Return verbatim all lines from the first one in the records to the line with "- [Map] objects", both ends kept.

▶ **AVAILABLE RECORDS**
[Start of Attachment]
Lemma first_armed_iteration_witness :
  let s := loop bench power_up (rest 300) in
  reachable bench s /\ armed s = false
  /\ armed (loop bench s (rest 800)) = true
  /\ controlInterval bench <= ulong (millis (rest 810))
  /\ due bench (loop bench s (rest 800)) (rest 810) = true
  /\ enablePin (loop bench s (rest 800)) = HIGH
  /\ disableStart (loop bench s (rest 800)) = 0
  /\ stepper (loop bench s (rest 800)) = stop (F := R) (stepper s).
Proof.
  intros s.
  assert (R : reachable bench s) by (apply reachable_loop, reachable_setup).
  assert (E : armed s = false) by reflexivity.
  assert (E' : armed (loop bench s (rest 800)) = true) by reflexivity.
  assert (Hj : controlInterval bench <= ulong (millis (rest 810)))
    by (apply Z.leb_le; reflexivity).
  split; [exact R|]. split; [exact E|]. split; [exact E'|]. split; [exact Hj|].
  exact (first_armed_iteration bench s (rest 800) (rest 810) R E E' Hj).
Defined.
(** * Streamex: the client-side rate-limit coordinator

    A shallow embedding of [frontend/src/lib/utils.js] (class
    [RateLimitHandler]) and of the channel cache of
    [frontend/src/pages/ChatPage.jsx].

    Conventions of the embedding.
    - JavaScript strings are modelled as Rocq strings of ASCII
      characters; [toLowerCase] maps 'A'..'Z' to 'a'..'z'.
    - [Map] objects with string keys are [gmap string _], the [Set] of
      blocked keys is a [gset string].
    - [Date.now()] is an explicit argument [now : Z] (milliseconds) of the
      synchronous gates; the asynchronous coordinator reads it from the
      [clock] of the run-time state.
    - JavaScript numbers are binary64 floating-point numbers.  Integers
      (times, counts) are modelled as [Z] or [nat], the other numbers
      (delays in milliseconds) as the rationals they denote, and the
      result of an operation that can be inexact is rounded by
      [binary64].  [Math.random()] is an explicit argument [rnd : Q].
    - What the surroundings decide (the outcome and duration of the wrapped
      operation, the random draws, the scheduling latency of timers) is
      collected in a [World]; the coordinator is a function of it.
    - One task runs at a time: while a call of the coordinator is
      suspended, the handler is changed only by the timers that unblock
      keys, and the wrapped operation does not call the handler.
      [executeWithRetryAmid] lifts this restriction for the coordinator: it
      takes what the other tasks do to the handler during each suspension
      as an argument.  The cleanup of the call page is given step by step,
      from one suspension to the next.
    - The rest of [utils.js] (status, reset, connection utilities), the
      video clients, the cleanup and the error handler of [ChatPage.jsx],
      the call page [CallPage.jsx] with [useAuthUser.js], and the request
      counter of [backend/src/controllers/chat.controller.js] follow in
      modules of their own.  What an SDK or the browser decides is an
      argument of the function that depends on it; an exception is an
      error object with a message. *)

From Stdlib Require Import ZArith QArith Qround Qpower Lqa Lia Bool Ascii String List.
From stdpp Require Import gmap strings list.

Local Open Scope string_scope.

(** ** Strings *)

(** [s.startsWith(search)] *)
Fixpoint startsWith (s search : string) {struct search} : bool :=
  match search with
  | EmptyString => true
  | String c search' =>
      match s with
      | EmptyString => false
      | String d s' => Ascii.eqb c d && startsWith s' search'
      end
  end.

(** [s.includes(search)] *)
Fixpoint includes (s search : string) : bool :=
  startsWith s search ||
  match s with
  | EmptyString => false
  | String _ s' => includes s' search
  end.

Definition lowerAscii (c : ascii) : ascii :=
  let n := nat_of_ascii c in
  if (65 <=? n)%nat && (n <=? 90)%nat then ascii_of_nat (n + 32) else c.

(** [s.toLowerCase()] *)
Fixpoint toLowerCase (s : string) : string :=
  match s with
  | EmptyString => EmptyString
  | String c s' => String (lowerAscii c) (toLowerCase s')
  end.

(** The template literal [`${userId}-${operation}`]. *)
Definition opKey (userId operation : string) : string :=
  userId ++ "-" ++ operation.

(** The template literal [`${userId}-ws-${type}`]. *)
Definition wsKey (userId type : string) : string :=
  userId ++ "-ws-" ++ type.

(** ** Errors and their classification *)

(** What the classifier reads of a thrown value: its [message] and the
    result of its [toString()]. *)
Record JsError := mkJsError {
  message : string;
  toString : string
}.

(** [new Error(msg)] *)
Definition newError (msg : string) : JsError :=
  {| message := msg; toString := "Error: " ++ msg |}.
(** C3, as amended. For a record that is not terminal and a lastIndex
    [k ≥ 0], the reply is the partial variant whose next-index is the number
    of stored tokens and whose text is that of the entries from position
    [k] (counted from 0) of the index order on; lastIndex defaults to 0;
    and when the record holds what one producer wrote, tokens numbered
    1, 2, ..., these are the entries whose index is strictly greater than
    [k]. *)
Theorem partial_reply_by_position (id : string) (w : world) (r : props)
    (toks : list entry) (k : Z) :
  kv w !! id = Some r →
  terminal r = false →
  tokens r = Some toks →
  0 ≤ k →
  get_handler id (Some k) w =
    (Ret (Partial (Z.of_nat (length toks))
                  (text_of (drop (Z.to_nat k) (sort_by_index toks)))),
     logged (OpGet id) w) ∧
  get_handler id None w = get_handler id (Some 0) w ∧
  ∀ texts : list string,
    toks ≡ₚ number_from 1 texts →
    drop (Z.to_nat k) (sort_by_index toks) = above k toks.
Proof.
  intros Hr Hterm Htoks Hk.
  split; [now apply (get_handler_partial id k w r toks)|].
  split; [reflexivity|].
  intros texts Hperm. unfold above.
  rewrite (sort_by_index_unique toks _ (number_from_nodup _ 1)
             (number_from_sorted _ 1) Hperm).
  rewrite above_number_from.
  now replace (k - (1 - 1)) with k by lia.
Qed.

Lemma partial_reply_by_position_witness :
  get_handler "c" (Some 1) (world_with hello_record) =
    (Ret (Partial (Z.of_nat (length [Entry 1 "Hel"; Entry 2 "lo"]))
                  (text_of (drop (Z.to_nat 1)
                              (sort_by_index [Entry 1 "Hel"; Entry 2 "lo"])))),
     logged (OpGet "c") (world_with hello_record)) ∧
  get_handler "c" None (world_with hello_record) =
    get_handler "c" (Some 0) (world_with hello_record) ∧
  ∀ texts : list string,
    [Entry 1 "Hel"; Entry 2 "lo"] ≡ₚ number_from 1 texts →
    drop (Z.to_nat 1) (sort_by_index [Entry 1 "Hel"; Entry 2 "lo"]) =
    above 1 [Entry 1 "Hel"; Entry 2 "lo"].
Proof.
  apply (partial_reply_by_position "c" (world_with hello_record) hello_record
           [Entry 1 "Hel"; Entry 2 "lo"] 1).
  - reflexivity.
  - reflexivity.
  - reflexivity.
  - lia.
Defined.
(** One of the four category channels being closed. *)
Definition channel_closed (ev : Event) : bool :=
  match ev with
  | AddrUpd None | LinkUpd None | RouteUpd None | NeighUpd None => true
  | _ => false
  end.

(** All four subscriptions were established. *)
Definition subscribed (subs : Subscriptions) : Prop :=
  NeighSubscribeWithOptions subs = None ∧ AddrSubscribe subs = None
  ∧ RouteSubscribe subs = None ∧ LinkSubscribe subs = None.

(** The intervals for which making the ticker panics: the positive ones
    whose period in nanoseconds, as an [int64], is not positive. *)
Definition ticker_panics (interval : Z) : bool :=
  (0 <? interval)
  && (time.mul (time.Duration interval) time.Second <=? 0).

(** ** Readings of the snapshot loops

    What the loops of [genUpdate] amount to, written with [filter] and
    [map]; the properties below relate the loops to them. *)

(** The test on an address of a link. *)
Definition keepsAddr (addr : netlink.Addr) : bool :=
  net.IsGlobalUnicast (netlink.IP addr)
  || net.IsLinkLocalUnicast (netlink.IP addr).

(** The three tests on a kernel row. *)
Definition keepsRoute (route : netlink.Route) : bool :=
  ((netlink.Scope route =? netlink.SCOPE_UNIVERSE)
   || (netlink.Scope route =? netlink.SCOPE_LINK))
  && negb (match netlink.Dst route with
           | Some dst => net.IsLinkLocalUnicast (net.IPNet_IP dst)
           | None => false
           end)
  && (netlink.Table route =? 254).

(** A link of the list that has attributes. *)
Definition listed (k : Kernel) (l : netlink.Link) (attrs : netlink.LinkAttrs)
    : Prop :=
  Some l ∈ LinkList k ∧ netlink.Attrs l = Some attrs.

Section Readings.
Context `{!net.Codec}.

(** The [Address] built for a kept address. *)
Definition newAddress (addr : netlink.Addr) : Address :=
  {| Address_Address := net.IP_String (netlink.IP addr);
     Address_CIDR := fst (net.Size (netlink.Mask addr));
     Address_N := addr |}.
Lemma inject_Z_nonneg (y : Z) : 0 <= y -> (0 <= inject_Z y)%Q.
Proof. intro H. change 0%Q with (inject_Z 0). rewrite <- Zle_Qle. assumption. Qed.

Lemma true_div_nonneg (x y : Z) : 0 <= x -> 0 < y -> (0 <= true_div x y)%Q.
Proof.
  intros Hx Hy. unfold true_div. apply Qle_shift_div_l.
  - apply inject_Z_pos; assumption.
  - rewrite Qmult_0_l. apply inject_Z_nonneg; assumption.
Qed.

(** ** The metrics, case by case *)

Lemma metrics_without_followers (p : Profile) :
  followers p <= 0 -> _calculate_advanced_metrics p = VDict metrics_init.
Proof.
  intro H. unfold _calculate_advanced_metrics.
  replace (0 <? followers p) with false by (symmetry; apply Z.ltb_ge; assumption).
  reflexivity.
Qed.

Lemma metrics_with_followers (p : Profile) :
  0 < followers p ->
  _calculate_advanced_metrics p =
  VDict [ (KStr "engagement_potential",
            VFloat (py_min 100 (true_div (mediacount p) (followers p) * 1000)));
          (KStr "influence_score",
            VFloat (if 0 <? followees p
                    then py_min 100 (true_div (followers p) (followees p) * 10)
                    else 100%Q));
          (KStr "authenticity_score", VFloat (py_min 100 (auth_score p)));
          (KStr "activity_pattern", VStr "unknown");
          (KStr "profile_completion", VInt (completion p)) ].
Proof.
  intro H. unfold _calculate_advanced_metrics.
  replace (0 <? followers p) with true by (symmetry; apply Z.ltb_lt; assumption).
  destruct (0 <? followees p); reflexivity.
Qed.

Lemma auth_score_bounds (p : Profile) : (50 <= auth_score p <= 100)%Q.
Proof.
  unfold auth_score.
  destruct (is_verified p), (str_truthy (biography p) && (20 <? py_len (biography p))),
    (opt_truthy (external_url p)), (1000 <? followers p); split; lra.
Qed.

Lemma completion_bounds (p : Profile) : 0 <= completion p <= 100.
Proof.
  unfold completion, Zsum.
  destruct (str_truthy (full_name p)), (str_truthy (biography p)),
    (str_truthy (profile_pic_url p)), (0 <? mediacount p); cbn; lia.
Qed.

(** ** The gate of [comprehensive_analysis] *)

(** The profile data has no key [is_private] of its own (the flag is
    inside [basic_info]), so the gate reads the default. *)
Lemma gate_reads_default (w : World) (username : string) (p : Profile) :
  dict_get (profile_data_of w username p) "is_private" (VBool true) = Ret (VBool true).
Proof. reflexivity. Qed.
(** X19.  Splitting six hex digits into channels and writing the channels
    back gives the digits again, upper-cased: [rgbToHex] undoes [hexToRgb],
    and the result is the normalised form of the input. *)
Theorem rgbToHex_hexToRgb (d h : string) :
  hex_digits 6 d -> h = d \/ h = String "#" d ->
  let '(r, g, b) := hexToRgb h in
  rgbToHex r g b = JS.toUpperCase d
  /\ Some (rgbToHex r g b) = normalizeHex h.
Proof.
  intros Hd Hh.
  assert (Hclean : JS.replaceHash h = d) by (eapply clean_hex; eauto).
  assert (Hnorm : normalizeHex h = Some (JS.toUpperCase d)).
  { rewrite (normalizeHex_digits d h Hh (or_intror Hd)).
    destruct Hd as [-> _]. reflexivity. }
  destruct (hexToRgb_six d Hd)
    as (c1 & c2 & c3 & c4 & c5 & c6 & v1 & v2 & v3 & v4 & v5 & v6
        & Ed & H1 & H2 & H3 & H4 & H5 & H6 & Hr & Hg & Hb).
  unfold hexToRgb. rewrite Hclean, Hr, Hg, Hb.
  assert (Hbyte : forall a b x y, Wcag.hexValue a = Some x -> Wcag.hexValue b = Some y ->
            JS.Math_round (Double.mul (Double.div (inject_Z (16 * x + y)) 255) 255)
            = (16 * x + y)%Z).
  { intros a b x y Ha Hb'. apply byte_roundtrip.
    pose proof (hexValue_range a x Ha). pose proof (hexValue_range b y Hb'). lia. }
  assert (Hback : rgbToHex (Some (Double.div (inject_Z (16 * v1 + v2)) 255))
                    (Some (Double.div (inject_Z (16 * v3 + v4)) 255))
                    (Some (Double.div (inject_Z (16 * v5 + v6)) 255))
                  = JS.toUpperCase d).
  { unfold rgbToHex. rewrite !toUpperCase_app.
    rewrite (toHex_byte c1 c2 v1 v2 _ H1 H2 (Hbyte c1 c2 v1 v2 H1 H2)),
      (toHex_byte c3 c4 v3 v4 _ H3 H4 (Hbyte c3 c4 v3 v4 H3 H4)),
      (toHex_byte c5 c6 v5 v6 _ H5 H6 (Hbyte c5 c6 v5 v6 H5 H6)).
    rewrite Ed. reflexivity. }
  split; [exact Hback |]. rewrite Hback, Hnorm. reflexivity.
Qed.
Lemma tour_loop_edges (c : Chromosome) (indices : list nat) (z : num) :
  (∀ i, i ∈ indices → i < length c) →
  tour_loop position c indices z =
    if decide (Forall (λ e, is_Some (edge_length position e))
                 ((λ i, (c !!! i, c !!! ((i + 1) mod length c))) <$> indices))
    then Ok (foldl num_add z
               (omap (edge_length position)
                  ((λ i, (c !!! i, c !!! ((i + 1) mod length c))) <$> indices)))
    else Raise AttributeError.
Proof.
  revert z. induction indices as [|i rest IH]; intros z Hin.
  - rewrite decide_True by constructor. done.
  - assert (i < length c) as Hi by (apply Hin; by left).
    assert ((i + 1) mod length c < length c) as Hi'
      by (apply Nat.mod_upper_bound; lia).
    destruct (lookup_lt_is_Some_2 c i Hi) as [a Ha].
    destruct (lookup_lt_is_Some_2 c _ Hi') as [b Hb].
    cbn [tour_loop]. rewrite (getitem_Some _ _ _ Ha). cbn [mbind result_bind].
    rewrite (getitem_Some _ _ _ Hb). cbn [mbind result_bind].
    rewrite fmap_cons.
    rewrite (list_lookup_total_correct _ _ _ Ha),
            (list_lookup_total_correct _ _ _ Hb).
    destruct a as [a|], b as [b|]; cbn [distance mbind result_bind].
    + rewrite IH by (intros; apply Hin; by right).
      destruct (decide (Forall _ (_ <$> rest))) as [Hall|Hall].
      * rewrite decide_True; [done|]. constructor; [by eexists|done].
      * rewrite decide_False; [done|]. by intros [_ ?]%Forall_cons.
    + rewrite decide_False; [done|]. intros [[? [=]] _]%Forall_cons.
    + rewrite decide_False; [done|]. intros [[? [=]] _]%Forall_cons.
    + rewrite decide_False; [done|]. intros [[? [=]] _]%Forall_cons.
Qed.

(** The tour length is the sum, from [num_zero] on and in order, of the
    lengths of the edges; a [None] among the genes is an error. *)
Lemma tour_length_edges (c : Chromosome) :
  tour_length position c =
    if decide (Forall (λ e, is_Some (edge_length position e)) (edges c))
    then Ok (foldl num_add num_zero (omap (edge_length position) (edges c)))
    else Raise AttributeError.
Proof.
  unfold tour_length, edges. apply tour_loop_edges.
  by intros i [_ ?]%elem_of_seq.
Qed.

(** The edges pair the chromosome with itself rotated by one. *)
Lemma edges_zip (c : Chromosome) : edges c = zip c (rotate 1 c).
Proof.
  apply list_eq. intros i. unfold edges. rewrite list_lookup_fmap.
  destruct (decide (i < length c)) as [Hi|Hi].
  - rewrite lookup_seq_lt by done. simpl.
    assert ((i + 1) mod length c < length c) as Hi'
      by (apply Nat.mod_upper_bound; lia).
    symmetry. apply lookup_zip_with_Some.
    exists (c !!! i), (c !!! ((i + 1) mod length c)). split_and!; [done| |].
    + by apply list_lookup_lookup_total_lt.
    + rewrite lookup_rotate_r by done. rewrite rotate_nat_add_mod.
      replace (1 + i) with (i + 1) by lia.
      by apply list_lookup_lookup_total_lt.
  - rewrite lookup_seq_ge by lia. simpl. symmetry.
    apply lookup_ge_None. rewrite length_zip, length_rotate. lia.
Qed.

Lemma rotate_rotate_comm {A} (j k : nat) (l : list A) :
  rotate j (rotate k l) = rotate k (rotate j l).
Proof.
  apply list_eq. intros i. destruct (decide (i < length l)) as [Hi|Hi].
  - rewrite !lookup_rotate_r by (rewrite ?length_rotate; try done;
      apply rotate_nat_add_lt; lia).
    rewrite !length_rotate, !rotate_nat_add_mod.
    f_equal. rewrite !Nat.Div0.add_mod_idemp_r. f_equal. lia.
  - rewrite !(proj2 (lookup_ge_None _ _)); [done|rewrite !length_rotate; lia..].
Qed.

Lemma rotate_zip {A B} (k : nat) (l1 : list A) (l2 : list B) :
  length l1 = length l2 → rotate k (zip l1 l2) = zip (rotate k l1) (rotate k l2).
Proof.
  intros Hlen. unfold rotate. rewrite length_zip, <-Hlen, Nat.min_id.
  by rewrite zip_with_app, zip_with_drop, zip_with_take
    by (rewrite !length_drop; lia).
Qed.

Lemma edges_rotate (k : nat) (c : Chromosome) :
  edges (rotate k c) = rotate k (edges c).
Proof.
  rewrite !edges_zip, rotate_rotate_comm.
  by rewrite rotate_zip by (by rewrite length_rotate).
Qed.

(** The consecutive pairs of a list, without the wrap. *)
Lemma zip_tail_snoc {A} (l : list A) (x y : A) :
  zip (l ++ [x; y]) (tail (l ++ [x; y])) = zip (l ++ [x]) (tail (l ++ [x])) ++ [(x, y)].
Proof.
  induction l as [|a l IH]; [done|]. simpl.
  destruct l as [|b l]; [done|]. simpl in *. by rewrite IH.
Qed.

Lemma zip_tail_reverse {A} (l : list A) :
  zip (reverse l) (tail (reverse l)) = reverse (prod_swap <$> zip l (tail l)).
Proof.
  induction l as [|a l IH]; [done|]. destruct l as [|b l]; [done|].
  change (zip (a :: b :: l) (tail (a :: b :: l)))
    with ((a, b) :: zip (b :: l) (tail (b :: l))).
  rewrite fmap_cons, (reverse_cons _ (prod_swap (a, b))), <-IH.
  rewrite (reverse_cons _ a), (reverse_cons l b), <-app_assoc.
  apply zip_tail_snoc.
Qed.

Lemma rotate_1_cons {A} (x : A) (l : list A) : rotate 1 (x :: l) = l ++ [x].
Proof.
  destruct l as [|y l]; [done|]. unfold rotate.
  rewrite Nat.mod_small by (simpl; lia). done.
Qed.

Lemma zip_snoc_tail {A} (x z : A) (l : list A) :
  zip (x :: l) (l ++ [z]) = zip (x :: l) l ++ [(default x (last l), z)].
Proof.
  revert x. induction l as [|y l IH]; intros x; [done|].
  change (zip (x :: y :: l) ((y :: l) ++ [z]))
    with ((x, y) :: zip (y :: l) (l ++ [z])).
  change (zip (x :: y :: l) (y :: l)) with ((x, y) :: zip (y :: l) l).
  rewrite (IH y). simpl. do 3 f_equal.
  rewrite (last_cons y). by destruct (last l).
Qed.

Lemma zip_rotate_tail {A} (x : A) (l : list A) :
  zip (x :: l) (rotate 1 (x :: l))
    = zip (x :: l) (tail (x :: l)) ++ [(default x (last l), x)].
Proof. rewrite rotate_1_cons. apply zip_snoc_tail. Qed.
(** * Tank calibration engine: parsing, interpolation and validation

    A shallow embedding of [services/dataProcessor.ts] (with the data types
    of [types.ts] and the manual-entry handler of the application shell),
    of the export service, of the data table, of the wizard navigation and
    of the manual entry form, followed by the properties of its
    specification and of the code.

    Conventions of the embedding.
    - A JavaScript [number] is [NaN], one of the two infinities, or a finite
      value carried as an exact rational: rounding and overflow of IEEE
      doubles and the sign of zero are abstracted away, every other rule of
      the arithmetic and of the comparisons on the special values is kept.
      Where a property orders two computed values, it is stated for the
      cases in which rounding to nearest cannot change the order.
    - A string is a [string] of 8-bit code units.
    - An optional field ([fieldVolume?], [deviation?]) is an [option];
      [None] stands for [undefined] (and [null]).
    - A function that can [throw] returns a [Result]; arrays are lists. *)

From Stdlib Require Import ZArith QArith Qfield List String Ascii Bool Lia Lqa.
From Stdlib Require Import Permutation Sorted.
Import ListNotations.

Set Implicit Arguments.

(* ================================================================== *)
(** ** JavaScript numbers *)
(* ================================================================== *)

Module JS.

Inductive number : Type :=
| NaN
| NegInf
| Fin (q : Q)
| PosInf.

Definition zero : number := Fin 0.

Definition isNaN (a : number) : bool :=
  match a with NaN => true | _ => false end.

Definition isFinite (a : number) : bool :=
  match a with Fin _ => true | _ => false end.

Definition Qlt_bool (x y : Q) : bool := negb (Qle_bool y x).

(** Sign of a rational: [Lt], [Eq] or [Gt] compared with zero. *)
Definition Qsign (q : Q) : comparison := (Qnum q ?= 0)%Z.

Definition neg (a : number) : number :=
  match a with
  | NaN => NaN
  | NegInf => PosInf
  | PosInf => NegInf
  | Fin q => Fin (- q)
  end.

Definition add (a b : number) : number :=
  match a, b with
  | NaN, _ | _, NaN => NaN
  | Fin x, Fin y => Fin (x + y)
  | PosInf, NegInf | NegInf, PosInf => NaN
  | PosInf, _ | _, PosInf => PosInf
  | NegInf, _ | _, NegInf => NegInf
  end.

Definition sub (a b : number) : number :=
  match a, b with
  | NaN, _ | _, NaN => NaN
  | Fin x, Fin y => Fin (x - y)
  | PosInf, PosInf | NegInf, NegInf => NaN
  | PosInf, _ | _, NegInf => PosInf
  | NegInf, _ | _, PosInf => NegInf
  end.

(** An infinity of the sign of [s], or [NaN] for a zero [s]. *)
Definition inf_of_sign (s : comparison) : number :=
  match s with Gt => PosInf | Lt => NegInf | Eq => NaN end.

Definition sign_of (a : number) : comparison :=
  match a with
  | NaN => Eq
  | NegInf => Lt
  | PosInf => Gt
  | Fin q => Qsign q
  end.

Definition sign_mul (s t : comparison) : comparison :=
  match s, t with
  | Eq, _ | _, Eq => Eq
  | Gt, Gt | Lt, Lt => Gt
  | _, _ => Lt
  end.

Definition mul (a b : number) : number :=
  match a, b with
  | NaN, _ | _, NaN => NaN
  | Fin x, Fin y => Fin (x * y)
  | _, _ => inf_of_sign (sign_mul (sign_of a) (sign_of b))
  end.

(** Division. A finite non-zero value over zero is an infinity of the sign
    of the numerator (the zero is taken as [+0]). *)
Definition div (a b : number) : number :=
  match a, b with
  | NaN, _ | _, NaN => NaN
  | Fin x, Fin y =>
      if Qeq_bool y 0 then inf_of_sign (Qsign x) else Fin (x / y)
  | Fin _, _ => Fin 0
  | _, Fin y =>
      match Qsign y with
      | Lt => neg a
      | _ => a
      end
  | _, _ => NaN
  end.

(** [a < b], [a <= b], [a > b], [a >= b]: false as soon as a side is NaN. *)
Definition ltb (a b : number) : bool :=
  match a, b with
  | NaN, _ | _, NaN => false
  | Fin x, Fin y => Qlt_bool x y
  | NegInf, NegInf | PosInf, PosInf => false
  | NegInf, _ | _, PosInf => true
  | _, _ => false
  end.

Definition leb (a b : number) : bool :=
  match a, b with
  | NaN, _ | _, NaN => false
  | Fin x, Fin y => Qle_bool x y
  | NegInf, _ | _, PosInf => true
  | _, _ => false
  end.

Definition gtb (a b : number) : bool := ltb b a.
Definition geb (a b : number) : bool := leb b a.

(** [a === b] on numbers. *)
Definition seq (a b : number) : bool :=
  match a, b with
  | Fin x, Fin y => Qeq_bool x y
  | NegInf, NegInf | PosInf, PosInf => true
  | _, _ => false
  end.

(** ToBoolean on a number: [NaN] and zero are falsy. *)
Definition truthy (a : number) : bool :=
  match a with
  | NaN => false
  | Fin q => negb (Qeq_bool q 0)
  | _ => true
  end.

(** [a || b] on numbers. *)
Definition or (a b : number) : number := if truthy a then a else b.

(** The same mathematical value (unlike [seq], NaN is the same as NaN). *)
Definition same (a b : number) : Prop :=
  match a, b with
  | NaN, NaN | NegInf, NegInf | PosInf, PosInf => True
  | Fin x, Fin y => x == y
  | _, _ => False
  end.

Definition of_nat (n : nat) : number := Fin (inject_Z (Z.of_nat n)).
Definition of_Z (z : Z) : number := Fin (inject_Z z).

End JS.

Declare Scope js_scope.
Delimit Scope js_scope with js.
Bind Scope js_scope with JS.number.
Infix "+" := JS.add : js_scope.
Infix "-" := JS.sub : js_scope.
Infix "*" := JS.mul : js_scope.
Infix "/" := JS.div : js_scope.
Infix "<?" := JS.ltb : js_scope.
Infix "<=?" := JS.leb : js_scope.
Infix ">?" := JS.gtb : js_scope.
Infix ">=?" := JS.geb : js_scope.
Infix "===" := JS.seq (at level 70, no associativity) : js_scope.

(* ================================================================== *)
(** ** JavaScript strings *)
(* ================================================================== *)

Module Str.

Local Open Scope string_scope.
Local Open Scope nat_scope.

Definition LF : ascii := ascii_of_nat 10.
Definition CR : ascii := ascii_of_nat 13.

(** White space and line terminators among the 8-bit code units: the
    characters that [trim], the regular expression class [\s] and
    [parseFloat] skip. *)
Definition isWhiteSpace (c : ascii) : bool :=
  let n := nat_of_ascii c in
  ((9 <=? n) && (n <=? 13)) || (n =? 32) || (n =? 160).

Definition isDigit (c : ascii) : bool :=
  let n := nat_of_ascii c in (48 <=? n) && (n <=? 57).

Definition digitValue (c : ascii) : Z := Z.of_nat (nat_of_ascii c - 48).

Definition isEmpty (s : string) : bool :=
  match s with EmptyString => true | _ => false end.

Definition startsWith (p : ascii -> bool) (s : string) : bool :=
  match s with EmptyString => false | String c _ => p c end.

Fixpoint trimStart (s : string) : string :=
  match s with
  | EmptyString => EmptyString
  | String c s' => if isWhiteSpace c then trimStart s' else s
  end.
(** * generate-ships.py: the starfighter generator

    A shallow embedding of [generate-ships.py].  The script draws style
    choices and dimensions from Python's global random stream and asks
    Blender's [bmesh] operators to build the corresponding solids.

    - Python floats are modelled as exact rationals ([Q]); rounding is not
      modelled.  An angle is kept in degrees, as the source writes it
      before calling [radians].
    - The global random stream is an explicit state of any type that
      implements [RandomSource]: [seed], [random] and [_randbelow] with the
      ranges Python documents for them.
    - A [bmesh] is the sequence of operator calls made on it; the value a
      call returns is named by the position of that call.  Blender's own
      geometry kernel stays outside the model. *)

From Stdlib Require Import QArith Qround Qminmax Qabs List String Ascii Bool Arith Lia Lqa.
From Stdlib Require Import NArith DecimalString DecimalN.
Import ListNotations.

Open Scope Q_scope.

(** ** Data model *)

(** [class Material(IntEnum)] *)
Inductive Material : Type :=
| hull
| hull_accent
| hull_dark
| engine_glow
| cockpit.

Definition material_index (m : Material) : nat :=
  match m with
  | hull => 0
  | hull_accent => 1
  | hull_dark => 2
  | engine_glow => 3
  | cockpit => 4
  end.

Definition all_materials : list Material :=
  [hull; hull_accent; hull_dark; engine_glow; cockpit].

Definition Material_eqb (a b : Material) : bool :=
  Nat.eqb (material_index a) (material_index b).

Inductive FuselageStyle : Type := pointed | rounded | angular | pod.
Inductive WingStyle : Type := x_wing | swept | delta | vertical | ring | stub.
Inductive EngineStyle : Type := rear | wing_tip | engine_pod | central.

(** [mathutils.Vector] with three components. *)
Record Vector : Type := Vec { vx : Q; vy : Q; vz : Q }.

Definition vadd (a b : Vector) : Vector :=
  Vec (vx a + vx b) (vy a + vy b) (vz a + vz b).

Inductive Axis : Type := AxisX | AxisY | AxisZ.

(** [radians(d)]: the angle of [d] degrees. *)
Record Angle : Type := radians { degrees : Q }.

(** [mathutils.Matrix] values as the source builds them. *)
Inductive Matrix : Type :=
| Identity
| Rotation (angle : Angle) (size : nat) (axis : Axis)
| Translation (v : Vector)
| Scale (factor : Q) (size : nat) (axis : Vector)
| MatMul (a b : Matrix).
[End of Attachment]
▶ **ANSWER BOX**
Lemma first_armed_iteration_witness :
  let s := loop bench power_up (rest 300) in
  reachable bench s /\ armed s = false
  /\ armed (loop bench s (rest 800)) = true
  /\ controlInterval bench <= ulong (millis (rest 810))
  /\ due bench (loop bench s (rest 800)) (rest 810) = true
  /\ enablePin (loop bench s (rest 800)) = HIGH
  /\ disableStart (loop bench s (rest 800)) = 0
  /\ stepper (loop bench s (rest 800)) = stop (F := R) (stepper s).
Proof.
  intros s.
  assert (R : reachable bench s) by (apply reachable_loop, reachable_setup).
  assert (E : armed s = false) by reflexivity.
  assert (E' : armed (loop bench s (rest 800)) = true) by reflexivity.
  assert (Hj : controlInterval bench <= ulong (millis (rest 810)))
    by (apply Z.leb_le; reflexivity).
  split; [exact R|]. split; [exact E|]. split; [exact E'|]. split; [exact Hj|].
  exact (first_armed_iteration bench s (rest 800) (rest 810) R E E' Hj).
Defined.
(** * Streamex: the client-side rate-limit coordinator

    A shallow embedding of [frontend/src/lib/utils.js] (class
    [RateLimitHandler]) and of the channel cache of
    [frontend/src/pages/ChatPage.jsx].

    Conventions of the embedding.
    - JavaScript strings are modelled as Rocq strings of ASCII
      characters; [toLowerCase] maps 'A'..'Z' to 'a'..'z'.
    - [Map] objects with string keys are [gmap string _], the [Set] of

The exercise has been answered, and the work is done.